(* ===== verification/DhtNeighbours.v ===== *)
(** * Neighbours of the DHT: [src/dht/gnunet-service-dht_neighbours.c]

    The service keeps the connected peers in buckets by the length of the bit prefix that
    they share with its own identity, and forwards PUT and GET requests and their results.
    A peer is an object in memory ([store], by address) that is shared by its bucket and
    the map [all_known_peers], and that the tasks and transmission requests for it point
    to.  Requests for which replies are expected are in the routing table ([Routing]),
    blocks are checked by [Block], filters are those of [BloomFilter].

    The handlers are actions on the state [dht].  Calls to other services and to the parts
    of the DHT service that talk to clients are appended to [calls].  The addresses of new
    objects are arguments; the environment of the module is the class [DhtEnv]
    ([DhtServices] models the modules that give it the size of the network and the HELLOs of
    other peers). *)

From Stdlib Require Import ZArith Lia String SpecFloat.
From stdpp Require Import base list numbers gmap.
From S2P Require Import Prelude Endian Double Time Heap Hash MultiHashMap MapInterface BloomFilter.
From S2P Require Import Bandwidth Messages Hello MetaData CString Configuration Block Routing DhtMessages.
Local Open Scope Z_scope.

Definition MAX_BUCKETS : Z := 512.
Definition DEFAULT_BUCKET_SIZE : Z := 8.
Definition FIND_PEER_REPLICATION_LEVEL : Z := 4.
Definition MAXIMUM_REPLICATION_LEVEL : Z := 16.
Definition MAXIMUM_PENDING_PER_PEER : Z := 64.

Definition DHT_DEFAULT_PREFERENCE_INTERVAL : GNUNET_TIME_Relative :=
  GNUNET_TIME_relative_multiply GNUNET_TIME_relative_get_minute_ 2.
Definition DHT_MINIMUM_FIND_PEER_INTERVAL : GNUNET_TIME_Relative :=
  GNUNET_TIME_relative_multiply GNUNET_TIME_relative_get_second_ 30.
Definition DHT_MAXIMUM_FIND_PEER_INTERVAL : GNUNET_TIME_Relative :=
  GNUNET_TIME_relative_multiply GNUNET_TIME_relative_get_minute_ 10.
Definition GET_TIMEOUT : GNUNET_TIME_Relative :=
  GNUNET_TIME_relative_multiply GNUNET_TIME_relative_get_minute_ 2.
Definition GNUNET_CONSTANTS_HELLO_ADDRESS_EXPIRATION : GNUNET_TIME_Relative :=
  GNUNET_TIME_relative_multiply GNUNET_TIME_relative_get_hour_ 12.

Definition GNUNET_DHT_RO_DEMULTIPLEX_EVERYWHERE : Z := 1.

Record P2PPendingMessage := mk_pending {
  pm_importance : Z;
  pm_timeout : GNUNET_TIME_Absolute;
  pm_msg : list Z
}.

(** [head] to [tail] is the list [pi_queue]; [th] and [preference_task] are whether there is
    a transmission request and a task. *)
Record PeerInfo := mk_peer_info {
  pi_pending_count : Z;
  pi_queue : list P2PPendingMessage;
  pi_th : bool;
  pi_preference_task : bool;
  pi_id : GNUNET_PeerIdentity
}.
======
Reproduce exactly, and only, the part of the listing above that begins at the line with "From S2P Require Import Bandwidth" and goes on through the line with "Definition DHT_MAXIMUM_FIND_PEER_INTERVAL : GNUNET_TIME_Relative".

▸ Written solution
From S2P Require Import Bandwidth Messages Hello MetaData CString Configuration Block Routing DhtMessages.
Local Open Scope Z_scope.

Definition MAX_BUCKETS : Z := 512.
Definition DEFAULT_BUCKET_SIZE : Z := 8.
Definition FIND_PEER_REPLICATION_LEVEL : Z := 4.
Definition MAXIMUM_REPLICATION_LEVEL : Z := 16.
Definition MAXIMUM_PENDING_PER_PEER : Z := 64.

Definition DHT_DEFAULT_PREFERENCE_INTERVAL : GNUNET_TIME_Relative :=
  GNUNET_TIME_relative_multiply GNUNET_TIME_relative_get_minute_ 2.
Definition DHT_MINIMUM_FIND_PEER_INTERVAL : GNUNET_TIME_Relative :=
  GNUNET_TIME_relative_multiply GNUNET_TIME_relative_get_second_ 30.
Definition DHT_MAXIMUM_FIND_PEER_INTERVAL : GNUNET_TIME_Relative :=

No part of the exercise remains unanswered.